Review of Mercy
Pilot Watch: Mercy
The networks have announced their Fall schedules, but which series will actually be worth watching? Throughout the Summer, as I watch the pilots, I'll be posting my first impressions. Note that a lot can change before a show actually makes it to air, so these aren't reviews, just quick thoughts on how the shows look now. Today's pick is NBC's nursing drama Mercy, which is pinch-hitting for Parenthood on the Fall schedule.
What's it about? Mercy follows a trio of nurses — and the doctors and other hospital workers who surround them — in and out of the hospital where they work, showing their interactions with patients and the way work spills over into their daily lives.
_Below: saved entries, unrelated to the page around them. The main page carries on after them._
(* ===== verification/SchedPool.v ===== *)
(** * The thread pool keeps the scheduler invariant

    [ThreadPool::AllocThread], [FreeThread], [InitialPool] and the sub-thread
    bookkeeping of [MicroThread] against the invariant of [SchedInv] and
    [SchedProps].  These operations change which threads exist, so the set of live
    threads changes with them. *)

From Stdlib Require Import ZArith Lia.
From stdpp Require Import base gmap list option.
From S2P Require Import Prelude Heap Epoll Thread Sched SchedInv SchedProps.

#[local] Hint Resolve dom_upd : core.

Section pool.
Context {K : Type} (epoll_ctl : K -> epoll_op -> Z -> Z -> K * Z * Z).
Implicit Types (f : MtFrame K) (t x p d : ptr) (A : gset ptr).

Lemma sub_inv_mono A A' X X' Y f :
  A ⊆ A' -> (forall x, x ∈ X -> x ∈ X') ->
  sub_inv A X Y f -> sub_inv A' X' Y f.
Proof.
  intros HA HX [H1 H2 H3 H4 H5 H6]. split; auto.
  intros x [Hx|Hx]; apply H6; [by left|right]. intros Hin. by apply Hx, HA.
Qed.

Lemma low_dead A f x : frame_wf A f -> x ∉ A -> low (fr_threads f) x = Loose.
Proof.
  intros W Hx. destruct (decide (low (fr_threads f) x = Loose)); [done|].
  by destruct Hx; apply (fw_live _ _ W).
Qed.

(** A thread store that agrees with the old one on the queue part of every flag
    word, on the positions and on the state of the queued threads. *)
Lemma wf_store A A' s f tp :
  frame_wf A f ->
  (forall x, low s x = low (fr_threads f) x) ->
  (forall x, GetIndex s x = GetIndex (fr_threads f) x) ->
  (forall x, low (fr_threads f) x <> Loose -> mt_state (thr s x) = mt_state (thr (fr_threads f) x)) ->
  A ⊆ A' -> A' ⊆ dom s -> tp_freelist tp = tp_freelist (fr_pool f) ->
  tp_max_num tp = tp_max_num (fr_pool f) ->
  tp_total_num (fr_pool f) <= tp_total_num tp <= Z.max (tp_total_num (fr_pool f)) (tp_max_num tp) ->
  Z.of_nat (size A') <= tp_total_num tp + 1 ->
  frame_wf A' (set_pool tp (set_threads s f)).
Proof.
  intros W Hlow Hidx Hst HA Hdom Hfree Hmax Htot Hsz. destruct W. split; simpl; auto.
  - by eapply heap_wf_ext.
  - intros x. by rewrite Hlow.
  - intros x. by rewrite Hlow.
  - intros x. by rewrite Hlow.
  - intros x. by rewrite Hlow.
  - intros x. by rewrite Hlow, Hfree.
  - intros x. unfold in_heap. rewrite Hlow, Hidx. apply fw_sleep.
  - intros x. rewrite Hlow. destruct (decide (low (fr_threads f) x = Loose)) as [-> | Hx].
    + apply state_ok_loose.
    + by rewrite Hst.
  - by rewrite Hfree.
  - intros x. rewrite Hlow. auto.
  - lia.
Qed.

Lemma index_loose A f x : frame_wf A f -> low (fr_threads f) x = Loose \/ low (fr_threads f) x = Free ->
  mt_index (thr (fr_threads f) x) = 0.
Proof.
  intros W Hx. destruct (decide (mt_index (thr (fr_threads f) x) = 0)) as [|Hn]; [done|].
  apply (fw_sleep _ _ W x) in Hn. destruct Hn as [Hn|Hn], Hx as [Hx|Hx]; rewrite Hn in Hx; done.
Qed.

(** ** Allocation *)

(** [t] is a new live thread of [f'], in no queue, with a clean record; [f'] is
    otherwise [f]. *)
Record allocated A A' t f f' : Prop := {
  al_live : t ∈ A' /\ A ⊆ A' /\ A' ⊆ {[t]} ∪ A;
  al_was : t ∉ A \/ low (fr_threads f) t = Free;
  al_low : low (fr_threads f') t = Loose;
  al_view : view (thr (fr_threads f') t) = plain_view;
  al_other : forall x, x <> t -> thr (fr_threads f') x = thr (fr_threads f) x;
  al_fixed : fr_runlist f' = fr_runlist f /\ fr_daemon f' = fr_daemon f /\ fr_curr f' = fr_curr f /\
             fr_epoll f' = fr_epoll f;
}.

Lemma allocated_ne A A' t f f' x : allocated A A' t f f' -> x ∈ A -> low (fr_threads f) x <> Free -> x <> t.
Proof. intros [_ [H|H] _ _ _ _] Hx Hl ->; done. Qed.

Lemma pop_free_moved A f t l u :
  frame_wf A f -> tp_freelist (fr_pool f) = t :: l ->
  moved t Loose f (set_pool (mkThreadPool l (tp_total_num (fr_pool f)) u (tp_max_num (fr_pool f)))
                     (on_thread t (UnsetFlag FREE_LIST) f)).
Proof.
  intros W Hl. assert (Hlow : low (fr_threads f) t = Free) by (apply (fw_free _ _ W); rewrite Hl; by left).
  destruct (not_in A f t _ W Hlow) as (Hr & Hi & Hp & _ & Hs).
  pose proof (fw_nodup _ _ W) as (? & ? & ? & Hnd). rewrite Hl in Hnd. unfold low in Hlow.
  split; simpl; try done.
  - intros x. rewrite low_upd. case_decide; [|done]. simpl. by rewrite land_clear_mask, Hlow.
  - intros x Hx. by rewrite thr_upd_ne.
  - apply state_ok_loose.
  - intros x. apply field_upd. intros m. unfold view; simpl. by rewrite land_sub_clear.
  - intros x. by apply (field_upd mt_wakeup_time).
  - intros x. by apply (field_upd mt_fdset).
  - apply list_keep; [by apply Hr|done].
  - apply list_keep; [by apply Hi|done].
  - apply list_keep; [by apply Hp|done].
  - intros x. rewrite Hl. pose proof (NoDup_cons_1_1 _ _ Hnd). case_decide; subst; [by split|].
    rewrite elem_of_cons. split; [by right|]. by intros [-> | ?].
  - eapply heap_wf_ext; [|apply W]. intros x. by apply GetIndex_upd.
  - intros x. unfold in_heap. rewrite GetIndex_upd by done.
    case_decide; [subst|done]. split; [by intros ?%Hs|by intros [|]].
  - split_and!; [done..|]. by apply NoDup_cons_1_2 in Hnd.
  - apply W.
Qed.
(* ===== verification/SchedSteps.v ===== *)
(** * The steps of the scheduler

    Sub threads ([AddSubThread], [RemoveSubThread], [WakeupParent],
    [mt_exec_all_task]), the end of a thread ([RunEnd]) and the steps of the
    program: what the active thread or the daemon does up to the next context
    switch.  Main theorems: no step of a scheduler in its invariant meets undefined
    behaviour, and the invariant holds in every reachable state. *)

From Stdlib Require Import ZArith Lia.
From stdpp Require Import base gmap list option.
From S2P Require Import Prelude Heap Epoll Thread Sched SchedInv SchedProps SchedPool.

Section steps.
Context {K : Type} (epoll_ctl : K -> epoll_op -> Z -> Z -> K * Z * Z).
Implicit Types (f : MtFrame K) (t x p d sub : ptr) (A : gset ptr).

(** ** Attaching and detaching a sub thread *)

Lemma add_thr t sub s x :
  sub <> t -> HasFlag SUB_LIST (thr s sub) = false ->
  thr (AddSubThread t sub s) x =
    if decide (x = sub) then SetFlag SUB_LIST (SetParent (Some t) (thr s sub))
    else if decide (x = t) then put_sub_list (mt_sub_list (thr s t) ++ [sub]) (thr s t)
    else thr s x.
Proof.
  intros Hne Hf. unfold AddSubThread. rewrite Hf, !thr_upd.
  repeat case_decide; subst; try done.
Qed.

Lemma rem_thr p t s x :
  t <> p -> HasFlag SUB_LIST (thr s t) = true -> t ∈ mt_sub_list (thr s p) ->
  exists s', RemoveSubThread p t s = Some s' /\ forall x, thr s' x =
    if decide (x = t) then UnsetFlag SUB_LIST (SetParent None (thr s t))
    else if decide (x = p) then put_sub_list (filter (λ y, y <> t) (mt_sub_list (thr s p))) (thr s p)
    else thr s x.
Proof.
  intros Hne Hf Hin. unfold RemoveSubThread, tailq_remove. rewrite Hf, decide_True by done. simpl.
  eexists. split; [reflexivity|]. intros y. rewrite !thr_upd. repeat case_decide; subst; try done.
Qed.

Lemma add_dom t sub (s : gmap ptr MicroThread) : dom s ⊆ dom (AddSubThread t sub s).
Proof.
  unfold AddSubThread. etrans; [|apply dom_upd]. destruct (HasFlag _ _); [done|].
  etrans; [|apply dom_upd]. apply dom_upd.
Qed.

Lemma rem_dom p t (s s' : gmap ptr MicroThread) : RemoveSubThread p t s = Some s' -> dom s ⊆ dom s'.
Proof.
  unfold RemoveSubThread. destruct (HasFlag _ _); simpl.
  - destruct (tailq_remove _ _); simpl; intros; simplify_eq.
    do 2 (etrans; [|apply dom_upd]). apply dom_upd.
  - intros; simplify_eq. apply dom_upd.
Qed.

Lemma low_sub_set m : Z.land (mt_flag (SetFlag SUB_LIST m)) 31 = Z.land (mt_flag m) 31.
Proof. simpl. rewrite land_lor_mask. by rewrite Z.lor_0_r. Qed.

Lemma low_sub_clear m : Z.land (mt_flag (UnsetFlag SUB_LIST m)) 31 = Z.land (mt_flag m) 31.
Proof.
  simpl. unfold clear_bits. rewrite <- Z.land_assoc. by replace (Z.land (Z.lnot SUB_LIST) 31) with 31 by done.
Qed.

Lemma sub_flag_set z : Z.land (Z.lor z SUB_LIST) SUB_LIST <> 0.
Proof. rewrite land_lor_mask. intros [_ H]%Z.lor_eq_0_iff. done. Qed.

Lemma sub_flag_clear z : Z.land (clear_bits z SUB_LIST) SUB_LIST = 0.
Proof. unfold clear_bits. rewrite <- Z.land_assoc. by replace (Z.land (Z.lnot SUB_LIST) SUB_LIST) with 0 by done; rewrite Z.land_0_r. Qed.

Lemma HasFlag_sub A X Y f x : sub_inv A X Y f ->
  HasFlag SUB_LIST (thr (fr_threads f) x) = bool_decide (mt_parent (thr (fr_threads f) x) <> None).
Proof.
  intros S. pose proof (su_flag _ _ _ _ S x) as H. unfold HasFlag, has.
  destruct (Z.eqb_spec (Z.land (mt_flag (thr (fr_threads f) x)) SUB_LIST) 0) as [E|E]; simpl;
    symmetry; [apply bool_decide_eq_false|apply bool_decide_eq_true]; tauto.
Qed.

(** Replacing the store by one that agrees on queues, positions and states. *)
Lemma wf_threads A s f :
  frame_wf A f ->
  (forall x, low s x = low (fr_threads f) x) ->
  (forall x, mt_index (thr s x) = mt_index (thr (fr_threads f) x)) ->
  (forall x, mt_state (thr s x) = mt_state (thr (fr_threads f) x)) ->
  dom (fr_threads f) ⊆ dom s ->
  frame_wf A (set_threads s f).
Proof.
  intros W H1 H2 H3 H4.
  replace (set_threads s f) with (set_pool (fr_pool f) (set_threads s f)) by (by destruct f).
  apply (wf_store A); auto; [|lia|apply W]. etrans; [apply W|done].
Qed.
Who's in it? Taylor Schilling, Michelle Trachtenberg, Jamie Lee Kirchner, James Tupper
The good: The show swings for a sort of Grey's Anatomy-with-nurses vibe, and Schilling's Veronica is like an even more damaged, but still appealing, Meredith Grey. The pilot does a pretty solid job of introducing the characters and giving us a thumbnail sketch of their personalities. The writers seem to have lots of material to mine in the relationships — both personal and professional — between nurses and doctors.
The bad: I'm really not sure what kind of show Mercy wants to be. A drama? A dramedy? A soap? Something seems off in the tone, because in the course of one hour it's snarky, deeply dramatic, and a little romantic, but it also doesn't any of those marks particularly well. I think it's a show that needs some time to figure itself out — and that might have happened if it had gotten to keep its original midseason slot. Now that it's airing in the Fall instead, I'm worried it'll be a mess — or, at best, a copycat of other medical dramas.
Will I watch? Unless I hear and see better things as September approaches, I'm tempted to tune this one out.